Rather than sending overly personalized messages based on data collected, a course encourages subscribers select courses that feel particularly relevant to them. This makes the subscriber feel as though they’re in the driver’s seat. For example:

  • A nutrition site could create a 5-day course on eating healthy. Each day the subscriber gets a meal plan emailed to them with links to helpful blog articles.
  • A photography company could offer a three-email series that gives amateur photographers tips to take better portraits with homework assignments to complete each day.

Apartment Therapy, an online resource for urban apartment dwellers, offered baking classes that are geared toward small living.

Here’s a look at one of the classes:

This kind of email course typically results in a high engagement rate. The email course not only gives subscribers something of value, but it also gives brands new insight as subscribers interact with specific content with further opportunities to personalize the customer experience as they go.

Humanize transactional emails

After a purchase, brands typically send a transactional email, which serves as a confirmation or receipt.
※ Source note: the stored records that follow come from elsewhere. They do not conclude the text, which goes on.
(** Stored in user memory, tables and free pages are as before. *)
Lemma stored_proc_mem m l T root va bs n m1 r sz tf : stored img_end m l T root va bs n m1 -> vm_inv img_end m l T ->
  proc_mem img_end (phys m) l T r sz tf ->
  proc_mem img_end (phys m1) l T r sz tf /\ upages (phys m1) r 0 (npages sz) = upages (phys m) r 0 (npages sz).
Proof using.
  intros [S1 S2 _ _ _] Hvm [H1 [Hsz Hleaf [Hok Hnd]] H3 H4 H5 H6 (F1 & F2 & F3 & F4)].
  assert (Hl : forall va, leaf (phys m1) r va = leaf (phys m) r va) by (intros vb; apply (leaf_agree img_end T); [apply Hvm|done|done]).
  destruct (upages_same (phys m) (phys m1) r 0 (npages sz)) as [Eus Eu]; [intros; apply Hl|]. split; [|done].
  constructor; rewrite ?Hl; try done.
  - constructor; [done|intros k Hk; rewrite Hl; by apply Hleaf|]. constructor; rewrite Eus; done.
  - intros vb Hvb. rewrite Hl. by apply H6.
  - by rewrite Eus.
Qed.

Lemma stored_owned m l T root va bs n m1 z : stored img_end m l T root va bs n m1 -> vm_inv img_end m l T ->
  owned (phys m) l T z -> owned (phys m1) l T z /\ pages_of (phys m1) z = pages_of (phys m) z.
Proof using.
  intros Hst Hvm. unfold owned, pages_of. destruct (p_isthread z =? 0); [|done]. intros Hpm.
  destruct (stored_proc_mem _ _ _ _ _ _ _ _ _ _ _ Hst Hvm Hpm) as [H1 ->]. done.
Qed.

(** The address spaces map what they mapped. *)
Definition same_leaves (T : tables) (m m' : kmem) : Prop := forall r va, is_root T r -> leaf (phys m') r va = leaf (phys m) r va.

Lemma stored_leaves m l T root va bs n m1 : stored img_end m l T root va bs n m1 -> vm_inv img_end m l T -> same_leaves T m m1.
Proof using. intros [S1 S2 _ _ _] Hvm r vb Hr. apply (leaf_agree img_end T); [apply Hvm|done|done]. Qed.

(** The bytes the parent was given are still there when the child's memory is gone. *)
Lemma status_kept s l T q z va bs m1 m2 : reap_ok s l T q z -> 0 <= va -> stored img_end (k_mem s) l T (p_pagetable q) va bs (length bs) m1 ->
  reclaimed z m1 l T m2 -> pages_of (phys m1) z = pages_of (phys (k_mem s)) z ->
  user_bytes (phys m2) (p_pagetable q) va (length bs) = bs.
Proof using.
  intros [R1 R2 R3 R4 R6 R7] Hva [S1 S2 S3 S4 S5] [_ L2 L3] Eus.
  assert (Htr : forall vb, 0 <= vb -> translate (phys m2) (p_pagetable q) vb = translate (phys (k_mem s)) (p_pagetable q) vb).
  { intros vb Hvb. transitivity (translate (phys m1) (p_pagetable q) vb); [|by eapply (translate_agree img_end)].
    unfold translate. destruct (Z.leb_spec MAXVA vb); [done|]. by rewrite L2. }
  assert (Htr1 : forall vb, translate (phys m1) (p_pagetable q) vb = translate (phys (k_mem s)) (p_pagetable q) vb) by (intros; by eapply (translate_agree img_end)).
  apply list_eq. intros i. destruct (decide (i < length bs)%nat) as [Hlt|Hge].
  2:{ rewrite !lookup_ge_None_2; [done|lia|]. unfold user_bytes, read_bytes. rewrite length_map, length_seq. lia. }
  rewrite (list_lookup_lookup_total_lt bs i Hlt). unfold user_bytes, read_bytes.
  rewrite list_lookup_fmap, lookup_seq_lt by done. cbn [fmap option_fmap option_map Nat.add]. f_equal.
  assert (Hi : user_ok (phys (k_mem s)) (p_pagetable q) (va + Z.of_nat i)) by (apply S3; lia).
  specialize (S4 (va + Z.of_nat i) ltac:(lia) Hi). destruct (in_range_spec va (Z.of_nat (length bs)) (va + Z.of_nat i)) as [_|]; [|lia].
  replace (Z.to_nat (va + Z.of_nat i - va)) with i in S4 by lia. rewrite <-S4. unfold user_byte, user_addr.
  destruct (PGROUNDDOWN_bound (va + Z.of_nat i)) as [P1 P2]. assert (P3 : 0 <= PGROUNDDOWN (va + Z.of_nat i)) by page_lia.
  rewrite Htr, Htr1 by done. destruct (us_frame _ _ _ _ R3 (PGROUNDDOWN (va + Z.of_nat i)) P3 Hi) as [U1 U2].
  apply (L3 (translate (phys (k_mem s)) (p_pagetable q) (PGROUNDDOWN (va + Z.of_nat i)))); [done| |apply translate_aligned|unfold PGSIZE in *; lia].
  rewrite Eus. apply R7; [lia|done].
Qed.

(** ** wait *)

(** What [wait] does with a zombie, with both locks held. *)
Definition reap (p pp : nat) (addr : Z) : K (nat * bool + (bool + Z)) :=
  pid <- pget pp p_pid ;;
  e <- (if negb (addr =? 0) then
    pagetable <- pget p p_pagetable ;;
    xstate <- pget pp p_xstate ;;
    onmem (copyout pagetable addr (le_bytes 4 xstate))
  else ret 0) ;;
  if e <? 0 then
    release (p_lockL pp) ;; release wait_lockL ;; ret (inr (inr (-1)))
  else
    freeproc pp ;;
    release (p_lockL pp) ;;
    release wait_lockL ;;
    ret (inr (inr pid)).

(** The parent [q] has reaped [z], or its buffer is not accessible.  Of a process every page is free again, with the tables
    of its address space; of a thread only the trap frame is, and its tables are where they were.  No other address space
    has changed. *)
Definition reaped (s : kernel) (l : list Z) (T : tables) (q z : proc) (pp : nat) (addr r : Z) (s' : kernel) : Prop :=
  (exists m', r = p_pid z /\ s' = set_k_mem m' (on_procs (alter freed pp) s) /\
     (if p_isthread z =? 0
      then exists l' ts, vm_inv img_end m' l' (without (p_pagetable z) T) /\ tables_of T (p_pagetable z) ts /\
             l' ≡ₚ pages_of (phys (k_mem s)) z ++ ts ++ l
      else vm_inv img_end m' (p_trapframe z :: l) T) /\
     (forall r va, is_root T r -> (p_isthread z = 0 -> r <> p_pagetable z) -> 0 <= va < MAXVA ->
        leaf (phys m') r va = leaf (phys (k_mem s)) r va) /\
     (addr <> 0 -> user_bytes (phys m') (p_pagetable q) addr 4 = le_bytes 4 (p_xstate z))) \/
  (exists m' i, r = -1 /\ s' = set_k_mem m' s /\ vm_inv img_end m' l T /\ addr <> 0 /\
     0 <= i < 4 /\ ~ user_ok (phys (k_mem s)) (p_pagetable q) (addr + i)).
Lemma child_parent : is_root T1 pt /\ pt <> root /\ user_mem kend (phys m1) l1 T1 pt sz.
Proof using Hcs Hpt Hum.
  pose proof Hcs as [C1 C2 [C3 C3'] C4 C5 C6 C7 C8 C9]. split; [by eapply is_root_mono|]. split; [intros ->; unfold is_root in Hpt; congruence|].
  eapply (user_mem_keep kend); [exact Hum|by intros; apply C8|apply child_from].
Qed.

(** Nothing of the parent's memory was changed. *)
Lemma child_byte va : 0 <= va < PGROUNDUP sz -> byte_at (phys m1) pt va = byte_at (phys m) pt va /\ leaf (phys m1) pt va = leaf (phys m) pt va.
Proof using Hcs Hpt Hum.
  intros Hva. destruct (user_mem_bytes kend m l T m1 l1 T1 pt sz Hum) as [_ Hb]; [by intros; apply (cs_other _ _ _ _ _ _ _ _ _ _ Hcs)|apply child_from|by apply (cs_bytes _ _ _ _ _ _ _ _ _ _ Hcs)|].
  by destruct (Hb va Hva).
Qed.

(** What fails leaves the child's address space as it was. *)
Lemma child_upd m2 l2 T2 : vm_upd kend root (leaf (phys m1) root) m1 l1 T1 m2 l2 T2 -> child_space kend tramp m l T tf root m2 l2 T2.
Proof using Hcs kend_ok.
  intros [U1 U2 U3 U4 U5 U6 U7 U8]. pose proof Hcs as [C1 C2 [C3 C3'] C4 C5 C6 C7 C8 C9]. destruct high_pages as (P1 & P2 & P3 & P4 & P5).
  pose proof C5 as [H1 [Hsz Hleaf [Hok Hnd]] H3 H4 H5 H6 (F1 & F2 & F3 & F4)]. destruct (pages_none _ _ _ _ _ U5 F2 F3) as [F2' F3'].
  constructor; [done|by trans T1|done|done| |by rewrite U5|..].
  - constructor; [by eapply is_root_mono| |done|rewrite U6; [done|unfold PGSIZE in *; lia]|rewrite U6; [done|unfold PGSIZE in *; lia]| |done].
    + constructor; [done|intros k Hk; vm_compute in Hk; lia|constructor; [intros p Hp; by apply elem_of_nil in Hp|apply NoDup_nil_2]].
    + intros va Hva. change (PGROUNDUP 0) with 0 in *. rewrite U6 by (unfold PGSIZE in *; lia). by apply H6.
  - intros va Hva. rewrite U6 by (unfold PGSIZE in *; lia). by apply C7.
  - intros r va Hr Hva. rewrite U7; [by apply C8|by eapply is_root_mono| |done]. intros ->. unfold is_root in Hr. congruence.
  - intros q x HTq Hq Hal Hx. destruct (child_none q HTq Hq). rewrite (U8 q) by done. by apply (C9 q).
Qed.

Lemma child_copied m2 l2 T2 : grown kend root 0 (copy_perm (phys m1) pt) (copy_fill (phys m1) pt) m1 l1 T1 (npages sz) m2 l2 T2 ->
  copied m l T pt sz tf root m2 l2 T2.
Proof using Hcs Hpt Hum Hmax kend_ok.
  intros Hg. destruct child_parent as (D1 & D2 & D3). pose proof Hcs as [C1 C2 [C3 C3'] [C4 C4'] C5 C6 C7 C8 C9]. destruct high_pages as (P1 & P2 & P3 & P4 & P5).
  pose proof (um_size _ _ _ _ _ _ Hum) as Hsz. destruct (size_bound sz Hsz) as (B1 & B2 & B3). pose proof (npages_stop sz Hsz) as Hstop.
  pose proof C5 as [H1 _ _ H4 H5 _ (F1 & F2 & F3 & _)]. assert (Hlow : PGROUNDUP sz <= TRAPFRAME) by page_lia. rewrite <-Hstop in Hlow.
  assert (Hrest : forall va, PGSIZE * Z.of_nat (npages sz) <= va < MAXVA -> leaf (phys m2) root va = leaf (phys m1) root va).
  { intros va Hva. apply (gw_rest _ _ _ _ _ _ _ _ _ _ _ _ Hg); [unfold PGSIZE in *; lia|]. destruct (PGROUNDDOWN_bound va). page_lia. }
  assert (Hfr : tf ∉ pages l2 T2 ∪ list_to_set (upages (phys m2) root 0 (npages sz))).
  { rewrite (gw_pages _ _ _ _ _ _ _ _ _ _ _ _ Hg). intros [?|[? ?]]%elem_of_pages; [done|congruence]. }
  apply not_elem_of_union in Hfr as [Hfr1 Hfr2]. rewrite elem_of_pages in Hfr1. rewrite elem_of_list_to_set in Hfr2.
  constructor; [apply Hg|trans T1; [done|apply Hg]|done|done| | |..].
  - constructor; [eapply is_root_mono; [apply Hg|done]| |done|rewrite Hrest by (unfold PGSIZE in *; lia); done|rewrite Hrest by (unfold PGSIZE in *; lia); done| |].
    + eapply (grown_user_mem kend kend_ok); [done| |exact Hg]. intros j Hj. apply leaf_flags. by apply (um_leaf _ _ _ _ _ _ D3).
    + intros va Hva. rewrite Hrest by (unfold PGSIZE in *; lia). rewrite C7 by (unfold PGSIZE in *; lia). done.
    + split; [done|]. split; [apply eq_None_not_Some; intros ?; apply Hfr1; by right|]. split; [intros ?; apply Hfr1; by left|done].
  - rewrite <-C6, <-(gw_pages _ _ _ _ _ _ _ _ _ _ _ _ Hg), list_to_set_cons. rewrite (union_comm_L {[tf]}), union_assoc_L. done.
  - intros va Hva. destruct (child_byte va Hva) as [<- <-]. by apply (copied_bytes kend kend_ok m1 l1 T1 pt root sz m2 l2 T2).
  - intros r va Hr Hva. rewrite (gw_other _ _ _ _ _ _ _ _ _ _ _ _ Hg); [by apply C8|by eapply is_root_mono| |done]. intros ->. unfold is_root in Hr. congruence.
  - intros q x HTq Hq Hal Hx. destruct (child_none q HTq Hq). rewrite (gw_frame _ _ _ _ _ _ _ _ _ _ _ _ Hg q) by done. by apply (C9 q).
Qed.

Lemma wp_child_copy (Q : Z -> kmem -> Prop) : (forall m2 l2 T2, copied m l T pt sz tf root m2 l2 T2 -> Q 0 m2) ->
  (forall m2 l2 T2, child_space kend tramp m l T tf root m2 l2 T2 -> Q (-1) m2) -> wp (uvmcopy kend pt root sz) m1 Q.
Proof using Hcs Hpt Hum Hmax kend_ok.
  intros HQ HQ1. destruct child_parent as (D1 & D2 & D3). pose proof Hcs as [C1 C2 [C3 C3'] C4 C5 C6 C7 C8 C9]. destruct high_pages as (P1 & P2 & P3 & P4 & P5).
  pose proof (um_size _ _ _ _ _ _ Hum) as Hsz. destruct (size_bound sz Hsz) as (B1 & B2 & B3).
  eapply (wp_uvmcopy kend kend_ok m1 l1 T1 pt root sz); [done|done|apply C5|done|done| | |].
  - intros vb Hvb. apply C7. page_lia.
  - intros m2 l2 T2 Hg. by eapply HQ, child_copied.
  - intros m2 l2 T2 Hu. by eapply HQ1, child_upd.
Qed.
End run.

(** An address space that could not be filled is given back, with the trap frame. *)
Lemma child_released tramp m l T tf root m2 l2 T2 m3 : vm_inv kend m l T -> child_space kend tramp m l T tf root m2 l2 T2 ->
  released kend root [tf] m2 l2 T2 m3 -> exists l' T', given_back kend m l T m3 l' T'.
Proof using.
  intros Hvm [C1 C2 [C3 C3'] [C4 C4'] C5 C6 C7 C8 C9] [(l' & ts & R1 & [R2 R3] & R4) R5 R6]. exists l', (without root T2).
  assert (Hsub : T ⊆ without root T2).
  { apply map_subseteq_spec. intros p [r path] Hp. apply without_lookup. split; [by eapply lookup_weaken|]. cbn. intros ->.
    pose proof (owner_root _ _ _ _ _ _ (vm_pt _ _ _ _ Hvm) Hp) as Hr. unfold is_root in Hr. congruence. }
  constructor; [done|done| | |].
  - rewrite <-C6. apply set_eq. intros q. rewrite elem_of_union, elem_of_singleton, !elem_of_pages, R4. cbn [app]. rewrite elem_of_cons, elem_of_app, R3. split.
    + intros [[->|[[path Hq]|Hq]]|[[r path] [Hq _]%without_lookup]]; [by right|left; right; by eexists|left; by left|left; right; by eexists].
    + intros [[Hq|[[r path] Hq]]| ->]; [left; right; by right| |left; by left].
      destruct (decide (r = root)) as [->|Hne]; [left; right; left; by eexists|]. right. exists (r, path). by apply without_lookup.
  - intros r va Hr Hva. rewrite R5; [by apply C8|by eapply is_root_mono| |done]. intros ->. unfold is_root in Hr. congruence.
  - intros q x HT Hq Hal Hx. assert (Hn : q ∉ pages l2 T2). { intros Hin. assert (Hin2 : q ∈ pages l T) by (rewrite <-C6; apply elem_of_union; by left). apply elem_of_pages in Hin2 as [?|[? ?]]; [done|congruence]. }
    rewrite elem_of_pages in Hn. rewrite (R6 q); [by apply (C9 q)|apply eq_None_not_Some; intros ?; apply Hn; by right| |done|done].
    intros ->%list_elem_of_singleton. done.
Qed.

(** ** The registers of the child *)

(** The trap frame of the parent in the page [tf], with [a0] set to 0. *)
Definition child_frame (m : mem) (tf ptf : Z) : mem := store64 (memmove m tf ptf sizeof_trapframe) (tf + TF_a 0) 0.

Lemma child_frame_outside m tf ptf : same_outside tf m (child_frame m tf ptf).
Proof using.
  intros x Hx. unfold child_frame, TF_a, sizeof_trapframe. rewrite store64_outside by (unfold PGSIZE in *; lia). rewrite memmove_copies by done.
  destruct (in_range_spec tf 288 x); [unfold PGSIZE in *; lia|done].
Qed.

Lemma child_frame_copy m tf ptf x : 0 <= x < sizeof_trapframe -> ~ (TF_a 0 <= x < TF_a 1) -> child_frame m tf ptf (tf + x) = m (ptf + x).
Proof using.
  unfold child_frame, TF_a, sizeof_trapframe. intros Hx Ha. rewrite store64_outside by lia. rewrite memmove_copies by done.
  destruct (in_range_spec tf 288 (tf + x)); [|lia]. f_equal. lia.
Qed.

Lemma copied_frame m l T pt sz tf root m2 l2 T2 ptf : copied m l T pt sz tf root m2 l2 T2 ->
  copied m l T pt sz tf root (set_phys (child_frame (phys m2) tf ptf) m2) l2 T2.
Proof using.
  intros [C1 C2 C3 C4 C5 C6 C7 C8 C9]. pose proof C5 as [H1 Hum H3 H4 H5 H6 (F1 & F2 & F3 & F4)]. set (mm := child_frame (phys m2) tf ptf).
  pose proof (child_frame_outside (phys m2) tf ptf) as Hs. fold mm in Hs.
  assert (Hok : mem_ok mm).
  { unfold mm, child_frame, store64. apply mem_ok_store, mem_ok_memmove; [done|]. apply (inv_bytes _ _ _ (vm_kmem _ _ _ _ C1)). }
  destruct (vm_page_write kend m2 l2 T2 tf mm C1 F2 F3 (proj1 F1) Hs Hok) as [Hvm Hag].
  assert (Hl : forall r va, is_root T2 r -> leaf mm r va = leaf (phys m2) r va) by (intros r va Hr; apply (leaf_agree kend T2); [apply C1|done|done]).
  assert (Eus : upages mm root 0 (npages sz) = upages (phys m2) root 0 (npages sz)) by (apply upages_same; intros; by apply Hl).
  pose proof (um_size _ _ _ _ _ _ Hum) as Hsz. destruct (size_bound sz Hsz) as (B1 & B2 & B3).
  constructor; cbn [phys set_phys]; [done|done|done|done| |by rewrite Eus|..].
  - constructor; rewrite ?Hl, ?Eus by done; try done.
    + eapply (user_mem_keep kend); [exact Hum|by intros; apply Hl|done].
    + intros va Hva. rewrite Hl by done. by apply H6.
  - intros va Hva. destruct (C7 va Hva) as [E1 E2]. rewrite <-E1, <-E2, !byte_at_page, !Hl by (done || lia). split; [|done]. apply Hs.
    destruct (va_page sz va Hsz Hva) as (j & x & Hj & Hx & _ & -> & ->).
    assert (Hin : upage (phys m2) root 0 j ∈ upages (phys m2) root 0 (npages sz)) by (apply list_elem_of_fmap; exists j; split; [done|apply elem_of_seq; lia]).
    destruct (up_ok _ _ _ _ _ _ _ (um_pages _ _ _ _ _ _ Hum) _ Hin) as (G1 & _). unfold upage in Hin, G1. rewrite Z.add_0_l in Hin, G1.
    apply (page_disjoint (PTE2PA (leaf (phys m2) root (PGSIZE * Z.of_nat j))) tf); [apply G1|apply F1|by intros E; rewrite E in Hin|unfold PGSIZE in *; lia].
  - intros r va Hr Hva. rewrite Hl by by eapply is_root_mono. by apply C8.
  - intros q x HT Hq Hal Hx. rewrite Hs; [by apply (C9 q)|]. apply (page_disjoint q tf); [done|apply F1| |done]. by intros ->.
Qed.
End copy.

(** ** The files of the child *)

(** How many descriptors refer to file [f]. *)
Definition fd_refs (f : nat) (fds : list (option nat)) : Z := Z.of_nat (length (filter (fun o => o = Some f) fds)).
Definition more_refs (fds : list (option nat)) (fs : list file) : list file := imap (fun f x => set_f_ref (f_ref x + fd_refs f fds) x) fs.

Lemma fd_refs_snoc f fds o : fd_refs f (fds ++ [o]) = fd_refs f fds + (if decide (o = Some f) then 1 else 0).
Proof. unfold fd_refs. rewrite filter_app, length_app. cbn [filter list_filter]. case_decide; cbn; lia. Qed.

Lemma more_refs_lookup fds fs f x : fs !! f = Some x -> more_refs fds fs !! f = Some (set_f_ref (f_ref x + fd_refs f fds) x).
Proof. intros Hx. unfold more_refs. by rewrite list_lookup_imap, Hx. Qed.

Lemma more_refs_nil fs : more_refs [] fs = fs.
Proof.
  apply list_eq. intros f. unfold more_refs. rewrite list_lookup_imap. destruct (fs !! f) as [x|]; [|done]. cbn. f_equal. destruct x. unfold set_f_ref, fd_refs. cbn. f_equal. lia.
Qed.

Lemma more_refs_some fds fs f : more_refs (fds ++ [Some f]) fs = alter (fun x => set_f_ref (f_ref x + 1) x) f (more_refs fds fs).
Proof.
  apply list_eq. intros g. unfold more_refs. rewrite list_lookup_imap. destruct (decide (g = f)) as [->|Hne].
  - rewrite list_lookup_alter_eq, list_lookup_imap. destruct (fs !! f) as [x|]; [|done]. cbn. f_equal. rewrite fd_refs_snoc, decide_True by done. unfold set_f_ref. cbn. f_equal. lia.
  - rewrite list_lookup_alter_ne, list_lookup_imap by done. destruct (fs !! g) as [x|]; [|done]. cbn. rewrite fd_refs_snoc, decide_False by congruence. by rewrite Z.add_0_r.
Qed.

Lemma more_refs_none fds fs : more_refs (fds ++ [None]) fs = more_refs fds fs.
Proof.
  apply list_eq. intros g. unfold more_refs. rewrite !list_lookup_imap. destruct (fs !! g) as [x|]; [|done]. cbn. by rewrite fd_refs_snoc, decide_False, Z.add_0_r.
Qed.

Lemma set_ofile_same z v : p_ofile z = v -> set_p_ofile v z = z.
Proof. intros <-. by destruct z. Qed.

Section files.
Context `{HF : Fuel, HU : UartHw, HI : Image}.
Context (me np : nat) (q z : proc) (f : proc -> proc) (m : kmem) (n : Z) (s : kernel).
Hypothesis Hc : cpu_ok (k_cpu s).
Hypothesis Hme : procs (k_pt s) !! me = Some q.
Hypothesis Hnp : procs (k_pt s) !! np = Some z.
Hypothesis Hne : me <> np.
Hypothesis Hlen : length (p_ofile q) = Z.to_nat NOFILE.
Hypothesis Hz : p_ofile (f (set_p_lock true z)) = replicate (Z.to_nat NOFILE) None.
Hypothesis Hft : ft_lock (k_ft s) = false.
Hypothesis Hopen : forall g, Some g ∈ p_ofile q -> exists x, files s !! g = Some x /\ 1 <= f_ref x.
Since the message is sent only after a customer takes an action like making a purchase or booking a flight, these emails are highly relevant to the subscriber. Even so, they typically have a robotic feel.

To take the machine-created feel out of transactional emails, consider trying some of these small changes:

  • Create a tailored headline that references the customer’s action.
  • Include a quick thank you note from the CEO as part of the email.
  • Give subscribers a way to reach an actual human for follow-up questions.
  • Offer exciting, compelling images within the email to show off the brand or related products and services.

For example, Talbots, a women’s clothing retailer, sent a thank you email after a customer made a purchase in-store. It’s a nice way to follow-up with a customer and provides a human touch via a digital channel.

Review your customer service process

As customers interact with your brand and product, they’re likely to have questions. Make sure customers have a way to reach a real human for help.

Offering troubleshooting guides and knowledge bases is essential, but there should also be a simple way for customers to talk about a question or a concern with an actual person. The process should be smooth, without jumping through a million menus or being bounced from one person to the next.

It’s always a good idea to audit your customer service process to make sure it’s providing the right level of relevant assistance. When you’re sending support emails, make sure you give subscribers a list of ways to get in touch.

Wrap up

As brands rely more and more on data to tailor messages to customers, it’s important not to lose sight of the human being at the other end of your messages. Subscribers want relevant content that’s of interest, but every brand has to make that happen without going too far. The tips above should put brands on the right path to relevant– not creepy– email content.